I'm so very relieved that Pat Robertson's "charity" organization, Operation Blessing, is listed as the third recommended contribution site for donors of hurricane relief on the official FEMA web site. As you'll recall, Pat is the patriot who recently advocated the assassination of the Venezuelan president (who just offered us disaster aid, by the way) and once called for the U.S. State Department to be nuked. No wonder federal assistance was so ineffective this week.


----------



## Pepper (Sep 2, 2005)

oh and
5) change the subject (switching to religion bashing is often advisable)


----------



## Eggs (Sep 2, 2005)

Another thing that kinda bothers me about FEMA...

They stated that they knew about this scenario beforehand from that exercise they did last year or whenever it was.
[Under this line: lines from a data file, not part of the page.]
(** What the rules read: the regime, the highest high of the 20 bars and the average
    true range of the 14 before the latest one, and that bar's own prices, with its
    height as the 28 digits of the default context hold it. *)
Record breakout_values (c : strategy_context) (r : regime_result) (boundary volatility high_ low_ close_ range : dec) : Prop := {
  bv_regime : classify_regime c = Ok r;
  bv_boundary : ready_value (rolling_high (removelast (primary (sc_snapshot c))) 20 (sc_decision_time_ms c)) boundary;
  bv_window : window_high (removelast (primary (sc_snapshot c))) 20 boundary;
  bv_volatility : ready_value (atr (removelast (primary (sc_snapshot c))) 14 (sc_decision_time_ms c)) volatility;
  bv_latest : exists latest, last (primary (sc_snapshot c)) = Some latest
    /\ Decimal (high latest) = Ok high_ /\ Decimal (low latest) = Ok low_ /\ Decimal (close latest) = Ok close_;
  bv_range : rounded_range high_ low_ range;
}.

(** What the 15m confirmation leaves of an entry. *)
Definition confirmed_entry (c : strategy_context) (low_ volatility close_ : dec) (out : result strategy_decision) : Prop :=
  (~ confirmed (context (sc_snapshot c)) -> out = no_trade c CONFIRMATION_FAILED)
  /\ (confirmed (context (sc_snapshot c)) -> levels_rules c BREAKOUT_ENTRY (dval low_) (dval volatility) (dval close_) out).

Record breakout_flat_rules (c : strategy_context) (r : regime_result) (boundary volatility high_ low_ close_ range : dec)
    (out : result strategy_decision) : Prop := {
  br_unknown : rr_regime r = UNKNOWN -> out = no_trade c REGIME_UNKNOWN;
  br_blocked : rr_regime r <> UNKNOWN -> rr_regime r <> TREND_UP -> out = no_trade c REGIME_BLOCKED;
  br_under : rr_regime r = TREND_UP -> (dval close_ <= dval boundary)%Q -> out = no_trade c SETUP_ABSENT;
  br_low : rr_regime r = TREND_UP -> ~ near_high high_ low_ close_ range -> out = no_trade c SETUP_ABSENT;
  br_far : rr_regime r = TREND_UP -> overextended boundary volatility close_ -> out = no_trade c SETUP_ABSENT;
  br_entry : rr_regime r = TREND_UP -> (dval boundary < dval close_)%Q -> near_high high_ low_ close_ range ->
    within_range boundary volatility close_ -> confirmed_entry c low_ volatility close_ out;
  br_edge : rr_regime r = TREND_UP -> (dval boundary < dval close_)%Q -> near_high high_ low_ close_ range ->
    out = no_trade c SETUP_ABSENT \/ confirmed_entry c low_ volatility close_ out;
}.

(** An open position must be left: the close at or under the invalidation or the
    boundary, or the up-trend over. *)
Definition breakout_exit (r : regime_result) (boundary close_ invalidation : dec) : Prop :=
  (dval close_ <= dval invalidation)%Q \/ rr_regime r <> TREND_UP \/ (dval close_ <= dval boundary)%Q.

Lemma _validated_breakout_rejects c pos setup : ~ (identity c = BREAKOUT_IDENTITY /\ context_valid c /\ state_ok pos setup) ->
  exists m, _validated_breakout c pos setup = Err (Raise BreakoutStrategyError m).
Proof.
  intros H. destruct (_validated_breakout c pos setup) as [[]|e] eqn:E; [by apply validated_ok in E|].
  apply validated_errors in E as [-> | ->]; eauto.
Qed.

Lemma removelast_take {A} (l : list A) : removelast l = take (length l - 1) l.
Proof. induction l as [|x [|y l] IH]; [done|done|]. change (removelast (x :: y :: l)) with (x :: removelast (y :: l)). rewrite IH. simpl. by rewrite Nat.sub_0_r. Qed.

Section BreakoutTheorem.
Context (c : strategy_context).
Hypothesis Hid : identity c = BREAKOUT_IDENTITY.
Hypothesis Hc : context_valid c.
Hypothesis Hv : candles_valid (sc_snapshot c).
Hypothesis Hn : Z.of_nat (length (primary (sc_snapshot c))) <= MAX_FEATURE_CANDLES.

Lemma breakout_series : series_ok (sc_decision_time_ms c) (removelast (primary (sc_snapshot c))).
Proof using Hc Hv Hn. rewrite removelast_take. apply series_prefix. apply snapshot_series; [apply Hc|done|done]. Qed.

Lemma breakout_bars_length : Z.of_nat (length (removelast (primary (sc_snapshot c)))) = Z.of_nat (length (primary (sc_snapshot c))) - 1.
Proof using Hc. clear Hn. pose proof (snapshot_nonempty _ (proj1 (proj2 Hc))). rewrite removelast_length. destruct (primary (sc_snapshot c)); [done|]. simpl. lia. Qed.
If thats the case, and they had this scenario played out, shouldn't they have been a bit more aggressive in their getting New Orleans evacuated?


----------



## kbm8795 (Sep 2, 2005)

Eggs said:
			
		

> You're such a psycho little man with a complex. Dear god I hope nobody takes you seriously in real life




Why, you are saying this as if you have eyes in the back of your own head and notice the snickers as you walk through a room.


----------



## Eggs (Sep 2, 2005)

OMFG, did the religion thing just come up again?


----------



## kbm8795 (Sep 2, 2005)

Eggs said:
			
		

> Just out of curiosity Kbm... this laughing thing, do you get it alot wherever you go?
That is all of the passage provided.